Comprendre les robots humanoïdes

Les robots ont fait leur ses débuts sur scène le lendemain du Nouvel An 1921. Plus d’un demi-siècle avant que le monde n’aperçoive pour la première fois les droïdes de George Lucas, une petite armée d’humanoïdes argentés monta sur les scènes de la Première République tchécoslovaque. Ils étaient, à toutes fins utiles, des humanoïdes : deux bras, deux jambes, une tête – tout le tralala.

La pièce de Karel Čapek, RUR (Rossumovi Univerzální Roboti), a été un succès. Il a été traduit dans des dizaines de langues et joué partout en Europe et en Amérique du Nord. L’héritage durable de l’œuvre, cependant, réside dans l’introduction du mot « robot ». La signification du terme a beaucoup évolué au cours du siècle suivant, dans la mesure où les robots de Čapek étaient plus organiques que machines.

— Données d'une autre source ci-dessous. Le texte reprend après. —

Definition payload_ok (p : payload) : Prop :=
  match p with
  | PNumeric text => Forall numeric_ok text
  | PAlphanumeric text => Forall alphanumeric_ok text
  | PBytes bs => bytes_ok bs
  | PEci v => 0 <= v < 1000000
  end.

(** The payload's text; a designator has none. *)
Definition payload_text (p : payload) : list Z :=
  match p with PNumeric text | PAlphanumeric text | PBytes text => text | PEci _ => [] end.

(** The segment with this content. *)
Definition is_segment (p : payload) (seg : qrcodegen_Segment) : Prop :=
  seg_mode seg = payload_mode p /\ seg_numChars seg = payload_count p /\
  seg_bitLength seg = Z.of_nat (length (payload_bits p)) /\
  (exists rest, bits (seg_data seg) = payload_bits p ++ rest) /\
  0 <= payload_count p <= INT16_MAX /\ Z.of_nat (length (payload_bits p)) <= INT16_MAX.

(** Reading a payload of [n] characters, after its mode and count. *)
Definition parse_payload (mode : Z) (n : nat) (bs : list bool) : option (payload * list bool) :=
  if mode =? qrcodegen_Mode_NUMERIC then
    p ← unpack 10 3 3 n n bs; Some (PNumeric (map numeric_char p.1), p.2)
  else if mode =? qrcodegen_Mode_ALPHANUMERIC then
    p ← unpack 45 2 5 n n bs; Some (PAlphanumeric (map alphanumeric_char p.1), p.2)
  else if mode =? qrcodegen_Mode_BYTE then
    p ← unpack 256 1 7 n n bs; Some (PBytes p.1, p.2)
  else if mode =? qrcodegen_Mode_ECI then
    match bs with
    | false :: _ => Some (PEci (of_bits (take 8 bs)), drop 8 bs)
    | true :: false :: bs => Some (PEci (of_bits (take 14 bs)), drop 14 bs)
    | true :: true :: false :: bs => Some (PEci (of_bits (take 21 bs)), drop 21 bs)
    | _ => None
    end
  else None.

(** ** Lemmas *)

(** Which mode it is, and the binds up to the next step that is not evaluated. *)
Ltac modes :=
  cbn [Z.eqb Pos.eqb mbind option_bind andb qrcodegen_Mode_NUMERIC qrcodegen_Mode_ALPHANUMERIC qrcodegen_Mode_BYTE
       qrcodegen_Mode_KANJI qrcodegen_Mode_ECI].

Lemma numeric_widths m : (m <= 3)%nat -> 10 ^ Z.of_nat m <= 2 ^ Z.of_nat (group_width 3 m).
Proof. intros Hm. destruct m as [|[|[|[|]]]]; [vm_compute; discriminate..|lia]. Qed.

Lemma alphanumeric_widths m : (m <= 2)%nat -> 45 ^ Z.of_nat m <= 2 ^ Z.of_nat (group_width 5 m).
Proof. intros Hm. destruct m as [|[|[|]]]; [vm_compute; discriminate..|lia]. Qed.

Des décennies de science-fiction ont cependant permis de garantir que l’image publique des robots ne s’éloigne pas trop de ses origines. Pour beaucoup, la forme humanoïde reste l’idéal du robot platonique – c’est juste que l’état de la technologie n’a pas rattrapé cette vision. Plus tôt cette semaine, Nvidia a organisé son propre défilé de robots sur scène lors de sa conférence des développeurs GTC, alors que le PDG Jensen Huang était flanqué d’images d’une demi-douzaine d’humanoïdes.

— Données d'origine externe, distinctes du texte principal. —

(* ===== verification/QrGrid.v ===== *)
(** * The module grid of a QR code: tools/qrtext/qrcodegen.h

    The grid of a code of size [n] is an array whose first byte is [n] and whose
    further bytes hold the modules row by row.  Everything that draws function
    modules is a sequence of [setModule]s fixed by the version ([draw]), whose
    last write to a module decides it ([painted]). *)

From Stdlib Require Import ZArith Lia List.
From stdpp Require Import base tactics list numbers option.
From S2P Require Import Prelude QrArray QrSegments.
Local Open Scope Z_scope.

(** ** Modules *)

Definition qrcodegen_getSize (qrcode : arr) : option Z :=
  result ← rd qrcode 0;
  assert ((qrcodegen_VERSION_MIN * 4 + 17 <=? result) && (result <=? qrcodegen_VERSION_MAX * 4 + 17));;
  Some result.

Definition in_bounds (qrsize x y : Z) : bool := (0 <=? x) && (x <? qrsize) && (0 <=? y) && (y <? qrsize).

Definition getModule (qrcode : arr) (x y : Z) : option bool :=
  qrsize ← rd qrcode 0;
  assert ((21 <=? qrsize) && (qrsize <=? 177) && in_bounds qrsize x y);;
  let index := y * qrsize + x in
  v ← rd qrcode (Z.shiftr index 3 + 1);
  Some (getBit v (Z.land index 7)).

Definition qrcodegen_getModule (qrcode : arr) (x y : Z) : option bool :=
  qrsize ← rd qrcode 0;
  if in_bounds qrsize x y then getModule qrcode x y else Some false.

Definition setModule (qrcode : arr) (x y : Z) (isBlack : bool) : option arr :=
  qrsize ← rd qrcode 0;
  assert ((21 <=? qrsize) && (qrsize <=? 177) && in_bounds qrsize x y);;
  let index := y * qrsize + x in
  let bitIndex := Z.land index 7 in
  let byteIndex := Z.shiftr index 3 + 1 in
  v ← rd qrcode byteIndex;
  wr qrcode byteIndex
    (if isBlack then Z.lor v (Z.shiftl 1 bitIndex) else Z.land v (Z.lxor (Z.shiftl 1 bitIndex) 0xFF)).

Definition setModuleBounded (qrcode : arr) (x y : Z) (isBlack : bool) : option arr :=
  qrsize ← rd qrcode 0;
  if in_bounds qrsize x y then setModule qrcode x y isBlack else Some qrcode.

Definition fillRectangle (left top width height : Z) (qrcode : arr) : option arr :=
  foldm (fun dy qrcode =>
    foldm (fun dx qrcode => setModule qrcode (left + dx) (top + dy) true) (zrange 0 width) qrcode)
  (zrange 0 height) qrcode.

(** ** The grid as an image *)

Definition grid (n : Z) (q : arr) : Prop :=
  rd q 0 = Some n /\ 21 <= n <= 177 /\ bytes_ok q /\ (n * n + 7) / 8 + 1 <= Z.of_nat (length q).

Definition pix (q : arr) (x y : Z) : bool := default false (getModule q x y).

Definition inside (n x y : Z) : Prop := 0 <= x < n /\ 0 <= y < n.

Lemma in_bounds_spec n x y : in_bounds n x y = true <-> inside n x y.
Proof. unfold in_bounds, inside. rewrite !andb_true_iff, !Z.leb_le, !Z.ltb_lt. lia. Qed.

Lemma in_bounds_out n x y : in_bounds n x y = false <-> ~ inside n x y.
Proof. rewrite <- in_bounds_spec. by destruct (in_bounds n x y). Qed.

(** The byte and bit of module [(x, y)] *)
Definition cell_byte (n x y : Z) : Z := Z.shiftr (y * n + x) 3 + 1.
Definition cell_bit (n x y : Z) : Z := Z.land (y * n + x) 7.

Lemma cell_arith n x y : cell_byte n x y = (y * n + x) / 8 + 1 /\ cell_bit n x y = (y * n + x) mod 8.
Proof.
  unfold cell_byte, cell_bit. rewrite Z.shiftr_div_pow2 by lia. change 7 with (Z.ones 3). by rewrite Z.land_ones by lia.
Qed.

Lemma cell_range n x y : inside n x y -> 1 <= cell_byte n x y < (n * n + 7) / 8 + 1 /\ 0 <= cell_bit n x y < 8.
Proof.
  intros [Hx Hy]. destruct (cell_arith n x y) as [-> ->]. assert (0 <= y * n + x < n * n) by nia.
  split; [|apply Z.mod_pos_bound; lia]. Z.to_euclidean_division_equations. lia.
Qed.

Lemma cell_inj n x y x' y' : inside n x y -> inside n x' y' ->
  cell_byte n x y = cell_byte n x' y' -> cell_bit n x y = cell_bit n x' y' -> x = x' /\ y = y'.
Proof.
  intros [Hx Hy] [Hx' Hy']. destruct (cell_arith n x y) as [-> ->], (cell_arith n x' y') as [-> ->]. intros Hb Hm.
  assert (y * n + x = y' * n + x').
  { rewrite (Z.div_mod (y * n + x) 8), (Z.div_mod (y' * n + x') 8) by lia. lia. }
  assert (y = y') by nia. nia.
Qed.

Lemma grid_cell n q x y : grid n q -> inside n x y -> exists v, rd q (cell_byte n x y) = Some v /\ is_u8 v.
Proof.
  intros (_ & _ & Hb & Hl) Hin. pose proof (cell_range n x y Hin). destruct (rd_some q (cell_byte n x y)) as [v Hv]; [lia|].
  exists v. split; [done|]. by apply (rd_is_u8 q _ _ Hb Hv).
Qed.

Lemma grid_assert n x y : 21 <= n <= 177 -> inside n x y ->
  assert ((21 <=? n) && (n <=? 177) && in_bounds n x y) = Some tt.
Proof. intros Hn Hin. unfold assert. rewrite !(proj2 (Z.leb_le _ _)) by lia. by rewrite (proj2 (in_bounds_spec n x y)) by done. Qed.

Lemma getModule_cell n q x y : grid n q -> inside n x y ->
  getModule q x y = v ← rd q (cell_byte n x y); Some (Z.testbit v (cell_bit n x y)).
Proof.
  intros (H0 & Hn & _) Hin. unfold getModule. rewrite H0. cbn [mbind option_bind]. rewrite grid_assert by done. cbn [mbind option_bind].
  fold (cell_byte n x y) (cell_bit n x y). destruct (rd q (cell_byte n x y)) as [v|]; [|done]. cbn [mbind option_bind].
  rewrite getBit_testbit; [done|]. by apply cell_range.
Qed.

Lemma getModule_pix n q x y : grid n q -> inside n x y -> getModule q x y = Some (pix q x y).
Proof.
  intros Hg Hin. unfold pix. rewrite (getModule_cell n) by done.
  destruct (grid_cell n q x y Hg Hin) as (v & -> & _). done.
Qed.

Lemma qrcodegen_getModule_in n q x y : grid n q -> inside n x y -> qrcodegen_getModule q x y = Some (pix q x y).
Proof.
  intros Hg Hin. unfold qrcodegen_getModule. rewrite (proj1 Hg). cbn [mbind option_bind].
  rewrite (proj2 (in_bounds_spec n x y)) by done. by apply (getModule_pix n).
Qed.

Lemma qrcodegen_getModule_out n q x y : grid n q -> ~ inside n x y -> qrcodegen_getModule q x y = Some false.
Proof.
  intros Hg Hin. unfold qrcodegen_getModule. rewrite (proj1 Hg). cbn [mbind option_bind].
  by rewrite (proj2 (in_bounds_out n x y)).
Qed.

Lemma getSize_grid n q : grid n q -> qrcodegen_getSize q = Some n.
Proof.
  intros (H0 & Hn & _). unfold qrcodegen_getSize. rewrite H0. cbn [mbind option_bind]. unfold assert, qrcodegen_VERSION_MIN, qrcodegen_VERSION_MAX.
  by rewrite !(proj2 (Z.leb_le _ _)) by lia.
Qed.

(** The new byte *)
Definition set_bit (v i : Z) (b : bool) : Z :=
  if b then Z.lor v (Z.shiftl 1 i) else Z.land v (Z.lxor (Z.shiftl 1 i) 0xFF).

Lemma set_bit_testbit v i b j : is_u8 v -> 0 <= i < 8 -> 0 <= j < 8 ->
  Z.testbit (set_bit v i b) j = if j =? i then b else Z.testbit v j.
Proof.
  intros Hv Hi Hj. unfold set_bit. destruct b.
  - change 1 with (b2z true) at 1. rewrite testbit_lor_shift by lia. destruct (j =? i); [apply orb_true_r|apply orb_false_r].
  - rewrite Z.land_spec, Z.lxor_spec. change 0xFF with (Z.ones 8). rewrite Z.ones_spec_low by lia.
    rewrite <- (Z.lor_0_l (Z.shiftl 1 i)). change 1 with (b2z true) at 1. rewrite testbit_lor_shift, Z.bits_0 by lia.
    destruct (j =? i); cbn; [apply andb_false_r|apply andb_true_r].
Qed.

Lemma set_bit_u8 v i b : is_u8 v -> 0 <= i < 8 -> is_u8 (set_bit v i b).
Proof.
  intros Hv Hi. unfold set_bit. destruct b; [by apply (lor_bit_u8 v true)|].
  rewrite <- (u8_id v) by done. unfold u8. rewrite <- Z.land_ones by lia.
  rewrite <- Z.land_assoc, (Z.land_comm (Z.ones 8)), Z.land_assoc, Z.land_ones by lia. apply u8_range.
Qed.

Lemma pix_cell n q x y v : grid n q -> inside n x y -> rd q (cell_byte n x y) = Some v ->
  pix q x y = Z.testbit v (cell_bit n x y).
Proof. intros Hg Hin Hv. unfold pix. by rewrite (getModule_cell n), Hv by done. Qed.

(** One module changes. *)
Lemma setModule_spec n q x y b : grid n q -> inside n x y ->
  exists q', setModule q x y b = Some q' /\ grid n q' /\ length q' = length q /\
    forall x' y', inside n x' y' -> pix q' x' y' = if (x' =? x) && (y' =? y) then b else pix q x' y'.
Proof.
  intros Hg Hin. pose proof Hg as (H0 & Hn & Hb & Hl). pose proof (cell_range n x y Hin) as [Hr Hi].
  destruct (grid_cell n q x y Hg Hin) as (v & Hv & Hvu).
  assert (E : setModule q x y b = wr q (cell_byte n x y) (set_bit v (cell_bit n x y) b)).
  { unfold setModule. rewrite H0. cbn [mbind option_bind]. rewrite grid_assert by done. cbn [mbind option_bind].
    fold (cell_byte n x y) (cell_bit n x y). by rewrite Hv. }
  rewrite E. pose proof (wr_some q (cell_byte n x y) (set_bit v (cell_bit n x y) b) ltac:(lia)) as Ew.
  rewrite Ew. eexists. split; [done|]. set (q' := <[_:=_]> q) in *.
  assert (Hg' : grid n q').
  { split; [|split; [done|split]].
    - rewrite (rd_wr _ _ _ _ _ Ew), (proj2 (Z.eqb_neq _ _)) by lia. done.
    - apply (wr_bytes _ _ _ _ Hb (set_bit_u8 v _ b Hvu Hi) Ew).
    - by rewrite (wr_length _ _ _ _ Ew). }
  split; [done|]. split; [apply (wr_length _ _ _ _ Ew)|]. intros x' y' Hin'. pose proof (cell_range n x' y' Hin') as [_ Hi'].
  destruct (grid_cell n q x' y' Hg Hin') as (v' & Hv' & _). rewrite (pix_cell n q x' y' v') by done.
  rewrite (pix_cell n q' x' y' (if cell_byte n x' y' =? cell_byte n x y then set_bit v (cell_bit n x y) b else v'));
    [|done|done|rewrite (rd_wr _ _ _ _ _ Ew); by case_match].
  destruct (Z.eqb_spec (cell_byte n x' y') (cell_byte n x y)) as [Eb|Nb].
  - rewrite set_bit_testbit by done. rewrite Eb, Hv in Hv'. injection Hv' as ->.
    destruct (Z.eqb_spec (cell_bit n x' y') (cell_bit n x y)) as [Ei|Ni].
    + destruct (cell_inj n x' y' x y) as [-> ->]; [done..|]. by rewrite !Z.eqb_refl.
    + destruct (Z.eqb_spec x' x), (Z.eqb_spec y' y); subst; done.
  - destruct (Z.eqb_spec x' x), (Z.eqb_spec y' y); subst; done.
Qed.

(** ** Sequences of writes *)

Notation op := (Z * Z * bool)%type.

Definition draw (ops : list op) (q : arr) : option arr :=
  foldm (fun '(x, y, b) q => setModule q x y b) ops q.

(** What the writes leave in a module, if any goes there. *)
Definition painted (ops : list op) (x y : Z) : option bool :=
  fold_left (fun o '(a, b, c) => if (x =? a) && (y =? b) then Some c else o) ops None.

Definition op_in (n : Z) (o : op) : Prop := inside n o.1.1 o.1.2.

Lemma painted_app l k x y : painted (l ++ k) x y = match painted k x y with Some c => Some c | None => painted l x y end.
Proof.
  unfold painted. rewrite fold_left_app. generalize (fold_left (fun o '(a, b, c) => if (x =? a) && (y =? b) then Some c else o) l None).
  assert (H : forall o, fold_left (fun o '(a, b, c) => if (x =? a) && (y =? b) then Some c else o) k o =
    match fold_left (fun o '(a, b, c) => if (x =? a) && (y =? b) then Some c else o) k None with Some c => Some c | None => o end); [|exact H].
  induction k as [|[[a b] c] k IH] using rev_ind; intros o; [done|]. rewrite !fold_left_app. cbn.
  destruct ((x =? a) && (y =? b)); [done|]. apply IH.
Qed.

Lemma painted_cons a b c l x y :
  painted ((a, b, c) :: l) x y = match painted l x y with Some c => Some c | None => if (x =? a) && (y =? b) then Some c else None end.
Proof. change ((a, b, c) :: l) with ([(a, b, c)] ++ l). by rewrite painted_app. Qed.

(** A module that no write goes to. *)
Lemma painted_none ops x y : (forall c, ~ In (x, y, c) ops) -> painted ops x y = None.
Proof.
  induction ops as [|[[a b] c] ops IH]; intros H; [done|]. rewrite painted_cons, IH.
  - destruct (Z.eqb_spec x a), (Z.eqb_spec y b); try done. subst. destruct (H c). by left.
  - intros c' Hc. apply (H c'). by right.
Qed.

(** A module that is written one value only. *)
Lemma painted_some ops x y c : In (x, y, c) ops -> (forall c', In (x, y, c') ops -> c' = c) -> painted ops x y = Some c.
Proof.
  induction ops as [|[[a b] c1] ops IH]; [done|]. intros Hin Hc. rewrite painted_cons.
  destruct (painted ops x y) as [c2|] eqn:E.
  - destruct (in_dec (prod_eq_dec) (x, y, c) ops) as [Hin'|Hn].
    + apply IH; [done|]. intros c' H'. apply Hc. by right.
    + exfalso. assert (Hnone : painted ops x y = None); [|congruence]. apply painted_none.
      intros c' H'. assert (c' = c) as -> by (apply Hc; by right). done.
  - destruct Hin as [[= -> -> ->]|Hin]; [by rewrite !Z.eqb_refl|].
    discriminate IH; [done|]. intros c' H'. apply Hc. by right.
Qed.

Lemma draw_spec n ops : forall q, grid n q -> Forall (op_in n) ops ->
  exists q', draw ops q = Some q' /\ grid n q' /\ length q' = length q /\
    forall x y, inside n x y -> pix q' x y = default (pix q x y) (painted ops x y).
Proof.
  induction ops as [|[[a b] c] ops IH]; intros q Hg Hops; [by exists q|].
  inversion_clear Hops as [|? ? Hab Hops']. destruct (setModule_spec n q a b c Hg Hab) as (q1 & E & Hg1 & L1 & P1).
  unfold draw. cbn [foldm]. rewrite E. cbn [mbind option_bind]. destruct (IH q1 Hg1 Hops') as (q2 & E2 & Hg2 & L2 & P2).
  exists q2. split; [exact E2|]. split; [done|]. split; [congruence|]. intros x y Hin.
  rewrite P2, P1, painted_cons by done. destruct (painted ops x y); [done|]. by destruct ((x =? a) && (y =? b)).
Qed.

(** [f] writes [ops] to a grid of size [n]. *)
Definition draws (n : Z) (f : arr -> option arr) (ops : list op) : Prop :=
  Forall (op_in n) ops /\ forall q, grid n q -> f q = draw ops q.

Lemma draws_spec n f ops q : draws n f ops -> grid n q ->
  exists q', f q = Some q' /\ grid n q' /\ length q' = length q /\
    forall x y, inside n x y -> pix q' x y = default (pix q x y) (painted ops x y).
Proof. intros [Hi Hf] Hg. rewrite Hf by done. by apply draw_spec. Qed.

Lemma draws_set n x y b : inside n x y -> draws n (fun q => setModule q x y b) [(x, y, b)].
Proof. intros Hin. split; [by constructor|]. intros q _. unfold draw. cbn [foldm]. by destruct (setModule q x y b). Qed.

Lemma draws_none n : draws n Some [].
Proof. by split. Qed.

Lemma draws_seq n f g o1 o2 : draws n f o1 -> draws n g o2 -> draws n (fun q => q ← f q; g q) (o1 ++ o2).
Proof.
  intros [I1 H1] [I2 H2]. split; [by apply Forall_app|]. intros q Hg. unfold draw. rewrite foldm_app.
  fold (draw o1 q). rewrite H1 by done. destruct (draw_spec n o1 q Hg I1) as (q1 & -> & Hg1 & _). cbn. by apply H2.
Qed.

Lemma draws_loop {I} n (f : I -> arr -> option arr) (o : I -> list op) l :
  (forall i, In i l -> draws n (f i) (o i)) -> draws n (foldm f l) (flat_map o l).
Proof.
  induction l as [|i l IH]; intros H; [apply draws_none|]. cbn [flat_map].
  apply (draws_seq n (f i) (foldm f l)); [apply H; by left|]. apply IH. intros j Hj. apply H. by right.
Qed.

Lemma draws_ext n f g ops : (forall q, f q = g q) -> draws n f ops -> draws n g ops.
Proof. intros E [Hi Hf]. split; [done|]. intros q Hg. by rewrite <- E, Hf. Qed.

Definition rect (left top width height : Z) : list op :=
  flat_map (fun dy => map (fun dx => (left + dx, top + dy, true)) (zrange 0 width)) (zrange 0 height).

Lemma In_zrange a b i : In i (zrange a b) <-> a <= i < b.
Proof. by rewrite <- list_elem_of_In, elem_of_zrange. Qed.

Lemma In_rect l t w h x y c : In (x, y, c) (rect l t w h) <-> l <= x < l + w /\ t <= y < t + h /\ c = true.
Proof.
  unfold rect. rewrite in_flat_map. split.
  - intros (dy & Hdy & (dx & [= <- <- <-] & Hdx)%in_map_iff). apply In_zrange in Hdx, Hdy. lia.
  - intros (Hx & Hy & ->). exists (y - t). rewrite In_zrange. split; [lia|]. apply in_map_iff. exists (x - l). rewrite In_zrange.
    split; [|lia]. by replace (l + (x - l)) with x by lia; replace (t + (y - t)) with y by lia.
Qed.

Lemma draws_fillRectangle n l t w h : 0 <= l -> l + w <= n -> 0 <= t -> t + h <= n ->
  draws n (fillRectangle l t w h) (rect l t w h).
Proof.
  intros Hl Hw Ht Hh. unfold fillRectangle, rect. apply draws_loop. intros dy Hdy%In_zrange.
  replace (map _ (zrange 0 w)) with (flat_map (fun dx => [(l + dx, t + dy, true)]) (zrange 0 w)) by (induction (zrange 0 w); cbn; congruence).
  apply draws_loop. intros dx Hdx%In_zrange. apply draws_set. split; lia.
Qed.

Lemma draws_bounded n x y b : 21 <= n <= 177 ->
  draws n (fun q => setModuleBounded q x y b) (if in_bounds n x y then [(x, y, b)] else []).
Proof.
  intros Hn. destruct (in_bounds n x y) eqn:E.
  - pose proof (proj1 (in_bounds_spec n x y) E) as Hin. destruct (draws_set n x y b Hin) as [Hi Hf]. split; [done|].
    intros q Hg. rewrite <- Hf by done. unfold setModuleBounded. rewrite (proj1 Hg). cbn. by rewrite E.
  - split; [constructor|]. intros q Hg. unfold setModuleBounded. rewrite (proj1 Hg). cbn. by rewrite E.
Qed.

Bien que la notion d’humanoïde à usage général existe, par essence, depuis plus longtemps que le mot « robot », jusqu’à récemment, la réalisation de ce concept semblait totalement hors de portée. Nous n’en sommes pas encore là, mais pour la première fois, le concept est apparu à l’horizon.

Qu’est-ce qu’un « humanoïde à usage général » ?

Crédits images : Nvidia

Avant d’approfondir, éliminons deux définitions clés. Lorsque nous parlons d’« humanoïdes polyvalents », le fait est que les deux termes signifient des choses différentes pour différentes personnes. Dans les conversations, la plupart des gens adoptent une approche du juge Potter « Je le sais quand je le vois » envers les deux dans la conversation.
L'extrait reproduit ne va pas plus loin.